Work item
Where the line containing "encode_quic_version_negotiation := Scripted.encode;" appears in the records below, begin there and output each line verbatim through the last line.

Collected data entries
Lemma dirname_last_component (d b : string) :
  truthy d = true → Path.isAbsolute d = false →
  truthy b = true → slashFree b = true →
  Path.dirname (d ++ String "/" b)%string = d.
Proof.
  destruct d as [|c0 d]; [done|]. intros _ Habs Hb Hs. simpl in Habs.
  unfold Path.dirname, slashFree in *. rewrite chars_app.
  change (chars (String c0 d)) with (c0 :: chars d).
  change (chars (String "/" b)) with ("/"%char :: chars b).
  simpl. rewrite rev_app_distr. simpl. rewrite <- app_assoc. simpl.
  apply forallb_rev_true in Hs.
  destruct (rev (chars b)) as [|x l] eqn:E.
  { apply (f_equal (@rev ascii)) in E. rewrite rev_involutive in E. simpl in E.
    destruct b; [done|discriminate]. }
  simpl in Hs |- *. apply andb_true_iff in Hs as [Hx Hl].
  pose proof Hx as Hx'. apply negb_true_iff in Hx'. rewrite Hx'. simpl.
  rewrite Hx'. simpl. rewrite (skipWhile_app _ l _ Hl). simpl.
  destruct (rev (chars d)) as [|y k] eqn:Ed.
  - apply (f_equal (@rev ascii)) in Ed. rewrite rev_involutive in Ed. simpl in Ed.
    rewrite Habs. destruct d; [done|discriminate].
  - rewrite <- Ed, rev_involutive.
    change (unchars (c0 :: chars d)) with (String c0 (unchars (chars d))).
    by rewrite unchars_chars.
Qed.
(** [header.version is not None and header.version not in supported_versions] *)
Definition unsupported_version (header : QuicHeader) : bool :=
  match version header with
  | Some v => bool_decide (v ∉ supported_versions)
  | None => false
  end.

Definition handle (fuel : nat) (event : Event) : M unit :=
  match event with
  | RawData data address =>
      let* header := (λ s, match pull_quic_header data 8 with
                           | inl e => Raise e s
                           | inr h => Return h s
                           end) in
      if unsupported_version header then
        self_send (RawData (encode_quic_version_negotiation
                              (destination_cid header) (source_cid header)
                              supported_versions) address)
      else
        let* found := connections_get (destination_cid header) in
        let* connection :=
          match found with
          | None =>
              if bool_decide (packet_type header = PACKET_TYPE_INITIAL) then
                let* c := new_QuicConnection in
                connections_setitem (destination_cid header) c >>
                let* cid := attr c host_cid in
                connections_setitem cid c >>
                ret (Some c)
              else ret None
          | Some c => ret (Some c)
          end in
        match connection with
        | Some c =>
            let* t := self_now in
            call c (λ q, (tt, receive_datagram data address t q)) >>
            _handle_events fuel c address
        | None => ret tt
        end
  | Closed => ret tt
  | Updated => ret tt
  end.

(** ** Reading the engine's queue

    [pending k q]: the events [next_event] yields from [q] until it yields
    [None], and the connection it leaves, when [k] calls are enough. *)
Fixpoint pending (k : nat) (q : QuicConnection) : option (list QuicEvent * QuicConnection) :=
  match k with
  | O => None
  | S k' =>
      match next_event q with
      | (None, q') => Some ([], q')
      | (Some e, q1) =>
          match pending k' q1 with
          | Some (es, q') => Some (e :: es, q')
          | None => None
          end
      end
  end.

(** The turns of the loop on a given list of events, without the engine. *)
Fixpoint dispatch_events (connection : ConnRef) (client : Address) (events : list QuicEvent)
    : M unit :=
  match events with
  | [] => ret tt
  | e :: rest => dispatch_event connection client e >> dispatch_events connection client rest
  end.

Definition is_negotiated (e : QuicEvent) : bool :=
  match e with ProtocolNegotiated _ => true | _ => false end.

(** How many of the events are [ProtocolNegotiated]. *)
Fixpoint negotiations (events : list QuicEvent) : nat :=
  match events with
  | [] => O
  | e :: rest => ((if is_negotiated e then 1 else 0) + negotiations rest)%nat
  end.

(** A session after it has consumed [events]. *)
Definition h3_extend (events : list QuicEvent) (s : H3Protocol) : H3Protocol :=
  {| h3_client := h3_client s;
     h3_server := h3_server s;
     h3_connection := h3_connection s;
     h3_serial := h3_serial s;
     h3_handled := h3_handled s ++ events |}.

(** The state [flush_and_schedule] leaves when the connection object is [q]. *)
Definition flushed (connection : ConnRef) (q : QuicConnection) (s : State) : State :=
  let '(datagrams, q') := datagrams_to_send (now (clock s)) q in
  let s' := set_sent (λ l, l ++ map (λ d, RawData d.1 d.2) datagrams)
              (set_heap (insert connection q') (set_clock S s)) in
  match get_timer q' with
  | Some t => set_scheduled (λ l, l ++ [(t, connection)]) s'
  | None => s'
  end.

(** The identifiers under which the registry holds a connection. *)
Definition identifiers_of (connection : ConnRef) (registry : gmap bytes ConnRef) : gset bytes :=
  dom (filter (λ kv, kv.2 = connection) registry).

(** An engine that behaves: it retires only identifiers that are live, that
    is, issued (or live from the start) and not retired since. *)
Fixpoint well_behaved (live : gset bytes) (events : list QuicEvent) : bool :=
  match events with
  | [] => true
  | ConnectionIdIssued i :: rest => well_behaved (live ∪ {[i]}) rest
  | ConnectionIdRetired i :: rest => bool_decide (i ∈ live) && well_behaved (live ∖ {[i]}) rest
  | _ :: rest => well_behaved live rest
  end.

(** A change of state under an outcome. *)
Definition on_state {A} (g : State → State) (o : Outcome A) : Outcome A :=
  match o with
  | Return a s => Return a (g s)
  | Raise e s => Raise e (g s)
  | Dangling => Dangling
  | OutOfFuel => OutOfFuel
  end.

(** What a turn of the loop leaves alone. *)
Definition same_environment (s s' : State) : Prop :=
  heap s' = heap s ∧ sent s' = sent s ∧ scheduled s' = scheduled s ∧
  clock s' = clock s ∧ allocated s' = allocated s ∧ server s' = server s.

(** The session a [ProtocolNegotiated] event builds, before it consumes
    anything. *)
Definition h3_new (connection : ConnRef) (client : Address) (s : State) : H3Protocol :=
  {| h3_client := client; h3_server := server s; h3_connection := connection;
     h3_serial := h3_built s; h3_handled := [] |}.

(** The registry after the turns on [events], read off the events alone. *)
Fixpoint registry_after (connection : ConnRef) (events : list QuicEvent)
    (registry : gmap bytes ConnRef) : gmap bytes ConnRef :=
  match events with
  | [] => registry
  | ConnectionIdIssued i :: rest => registry_after connection rest (<[i:=connection]> registry)
  | ConnectionIdRetired i :: rest => registry_after connection rest (delete i registry)
  | _ :: rest => registry_after connection rest registry
  end.

(** The identifiers the events issue or retire. *)
Fixpoint named (events : list QuicEvent) : gset bytes :=
  match events with
  | [] => ∅
  | ConnectionIdIssued i :: rest => {[i]} ∪ named rest
  | ConnectionIdRetired i :: rest => {[i]} ∪ named rest
  | _ :: rest => named rest
  end.

(** The states the class builds: the objects are those of the references
    handed out so far; the registry, the session map and the callbacks refer
    to such references only; a session is stored under the connection it was
    built for, and was built before the count of sessions stood where it
    stands. *)
Definition well_formed (s : State) : Prop :=
  (∀ c, is_Some (heap s !! c) ↔ (c < allocated s)%nat) ∧
  (∀ k c, connections s !! k = Some c → (c < allocated s)%nat) ∧
  (∀ c h, http_connections s !! c = Some h →
          (c < allocated s)%nat ∧ h3_connection h = c ∧ (h3_serial h < h3_built s)%nat) ∧
  (∀ t c, (t, c) ∈ scheduled s → (c < allocated s)%nat).

(** An outcome that is no dangling call, and whose state, if it has one,
    satisfies [P]. *)
Definition sound {A} (P : State → Prop) (o : Outcome A) : Prop :=
  match o with
  | Return _ s => P s
  | Raise _ s => P s
  | Dangling => False
  | OutOfFuel => True
  end.

(** The identifiers of the connection of a batch after the turns on
    [events], read off the events alone: each [ConnectionIdIssued] adds
    one, each [ConnectionIdRetired] takes one away. The live identifiers of
    [well_behaved] evolve in the same way. *)
Fixpoint identifiers_after (events : list QuicEvent) (ids : gset bytes) : gset bytes :=
  match events with
  | [] => ids
  | ConnectionIdIssued i :: rest => identifiers_after rest (ids ∪ {[i]})
  | ConnectionIdRetired i :: rest => identifiers_after rest (ids ∖ {[i]})
  | _ :: rest => identifiers_after rest ids
  end.

End Protocol.

Arguments Return {_ A} a s.
Arguments Raise {_ A} e s.
Arguments Dangling {_ A}.
Arguments OutOfFuel {_ A}.

(** ** A scripted engine

    An engine small enough to run the class on concrete datagrams. Its
    datagrams start with a type byte and a version byte (version byte zero:
    a header without version), then the destination identifier, of the
    length the caller assumes, then the source identifier. Its connections
    hold queues, and scripts that [receive_datagram] and [handle_timer]
    move into the event queue. *)
Module Scripted.

Record Conn : Type := {
  sc_host_cid : bytes;
  sc_events : list QuicEvent;
  sc_outbox : list (bytes * Address);
  sc_timer : option nat;
  sc_close_at : option nat;
  sc_on_datagram : list QuicEvent;
  sc_on_timer : list QuicEvent
}.

Definition parse (data : bytes) (host_cid_length : nat) : Exn + QuicHeader :=
  match data with
  | first :: v :: rest =>
      if (length rest <? host_cid_length)%nat then inl BufferReadError
      else inr {| version := if decide (v = x00) then None
                             else Some (Z.of_N (Byte.to_N v));
                  packet_type := Z.of_N (Byte.to_N first);
                  destination_cid := take host_cid_length rest;
                  source_cid := drop host_cid_length rest |}
  | _ => inl BufferReadError
  end.

Definition encode (source destination : bytes) (versions : list Z) : bytes :=
  x80 :: x00 :: destination ++ source.

Definition init (n : nat) : Conn :=
  {| sc_host_cid := replicate 8 (default x00 (Byte.of_N (N.of_nat n)));
     sc_events := [];
     sc_outbox := [];
     sc_timer := None;
     sc_close_at := None;
     sc_on_datagram := [ProtocolNegotiated (Some "h3-22"%string)];
     sc_on_timer := [] |}.

Definition receive (data : bytes) (address : Address) (t : nat) (q : Conn) : Conn :=
  {| sc_host_cid := sc_host_cid q;
     sc_events := sc_events q ++ sc_on_datagram q;
     sc_outbox := sc_outbox q ++ [([x01], address)];
     sc_timer := Some (S t);
     sc_close_at := Some (t + 60)%nat;
     sc_on_datagram := [];
     sc_on_timer := sc_on_timer q |}.

Definition pop (q : Conn) : option QuicEvent * Conn :=
  match sc_events q with
  | [] => (None, q)
  | e :: rest =>
      (Some e,
       {| sc_host_cid := sc_host_cid q; sc_events := rest; sc_outbox := sc_outbox q;
          sc_timer := sc_timer q; sc_close_at := sc_close_at q;
          sc_on_datagram := sc_on_datagram q; sc_on_timer := sc_on_timer q |})
  end.

Definition flush (t : nat) (q : Conn) : list (bytes * Address) * Conn :=
  (sc_outbox q,
   {| sc_host_cid := sc_host_cid q; sc_events := sc_events q; sc_outbox := [];
      sc_timer := sc_timer q; sc_close_at := sc_close_at q;
      sc_on_datagram := sc_on_datagram q; sc_on_timer := sc_on_timer q |}).

Definition expire (t : nat) (q : Conn) : Conn :=
  {| sc_host_cid := sc_host_cid q;
     sc_events := sc_events q ++ sc_on_timer q;
     sc_outbox := sc_outbox q;
     sc_timer := None;
     sc_close_at := sc_close_at q;
     sc_on_datagram := sc_on_datagram q;
     sc_on_timer := [] |}.

#[export] Instance engine : Engine := {|
  Time := nat;
  QuicConnection := Conn;
  PACKET_TYPE_INITIAL := 0xC0;
  supported_versions := [22];
  pull_quic_header := parse;
  encode_quic_version_negotiation := encode;
  QuicConnection_init := init;
  host_cid := sc_host_cid;
  receive_datagram := receive;
  next_event := pop;
  datagrams_to_send := flush;
  get_timer := sc_timer;
  _close_at := sc_close_at;
  handle_timer := expire;
  now := λ n, n
|}.

(** A connection object with a given event queue and nothing else. *)
Definition queued (events : list QuicEvent) : Conn :=
  {| sc_host_cid := replicate 8 x00; sc_events := events; sc_outbox := [];
     sc_timer := None; sc_close_at := None; sc_on_datagram := []; sc_on_timer := [] |}.

(** The state of a [QuicProtocol] just built. *)
Definition fresh : State :=
  {| connections := ∅; http_connections := ∅; server := Some ("0.0.0.0"%string, 4433);
     heap := ∅; allocated := 0; sent := []; scheduled := []; clock := 0; h3_built := 0 |}.

(** A state with one connection object, number 0, known under [key]. *)
Definition one_connection (key : bytes) (q : Conn) : State :=
  {| connections := {[ key := 0%nat ]}; http_connections := ∅;
     server := Some ("0.0.0.0"%string, 4433);
     heap := {[ 0%nat := q ]}; allocated := 1; sent := []; scheduled := [];
     clock := 0; h3_built := 0 |}.

Definition peer : Address := Some ("192.0.2.7"%string, 50000).

(** What a run leaves, as lists: the registry and the sessions. *)
Definition registry_of (o : Outcome unit) : option (list (bytes * ConnRef)) :=
  match o with
  | Return _ s => Some (map_to_list (connections s))
  | _ => None
  end.

Definition sessions_of (o : Outcome unit) : option (list (ConnRef * H3Protocol)) :=
  match o with
  | Return _ s => Some (map_to_list (http_connections s))
  | _ => None
  end.

End Scripted.

(** ** A restless engine

    An engine whose connections always have one more event to yield. *)
Module Restless.

#[export] Instance engine : Engine := {|
  Time := nat;
  QuicConnection := nat;
  PACKET_TYPE_INITIAL := 0xC0;
  supported_versions := [22];
  pull_quic_header := Scripted.parse;
  encode_quic_version_negotiation := Scripted.encode;
  QuicConnection_init := λ _, O;
  host_cid := λ _, replicate 8 x00;
  receive_datagram := λ _ _ _ q, q;
  next_event := λ q, (Some (OtherQuicEvent q), S q);
  datagrams_to_send := λ _ q, ([], q);
  get_timer := λ _, None;
  _close_at := λ _, None;
  handle_timer := λ _ q, q;
  now := λ n, n
|}.

(** A state with one connection object, number 0, known under [key]. *)
Definition one_connection (key : bytes) : State :=
  {| connections := {[ key := 0%nat ]}; http_connections := ∅; server := None;
     heap := {[ 0%nat := 0%nat ]}; allocated := 1; sent := []; scheduled := [];
     clock := 0; h3_built := 0 |}.

End Restless.

(** ** Lemmas on the effects *)

Section Lemmas.
Context `{Engine}.

Lemma set_heap_insert_insert c q1 q2 s :
  set_heap (insert c q2) (set_heap (insert c q1) s) = set_heap (insert c q2) s.
Proof. unfold set_heap; simpl. by rewrite insert_insert_eq. Qed.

Answer for this exercise
  encode_quic_version_negotiation := Scripted.encode;
  QuicConnection_init := λ _, O;
  host_cid := λ _, replicate 8 x00;
  receive_datagram := λ _ _ _ q, q;
  next_event := λ q, (Some (OtherQuicEvent q), S q);
  datagrams_to_send := λ _ q, ([], q);
  get_timer := λ _, None;
  _close_at := λ _, None;
  handle_timer := λ _ q, q;
  now := λ n, n
|}.

(** A state with one connection object, number 0, known under [key]. *)
Definition one_connection (key : bytes) : State :=
  {| connections := {[ key := 0%nat ]}; http_connections := ∅; server := None;
     heap := {[ 0%nat := 0%nat ]}; allocated := 1; sent := []; scheduled := [];
     clock := 0; h3_built := 0 |}.

End Restless.

(** ** Lemmas on the effects *)

Section Lemmas.
Context `{Engine}.

Lemma set_heap_insert_insert c q1 q2 s :
  set_heap (insert c q2) (set_heap (insert c q1) s) = set_heap (insert c q2) s.
Proof. unfold set_heap; simpl. by rewrite insert_insert_eq. Qed.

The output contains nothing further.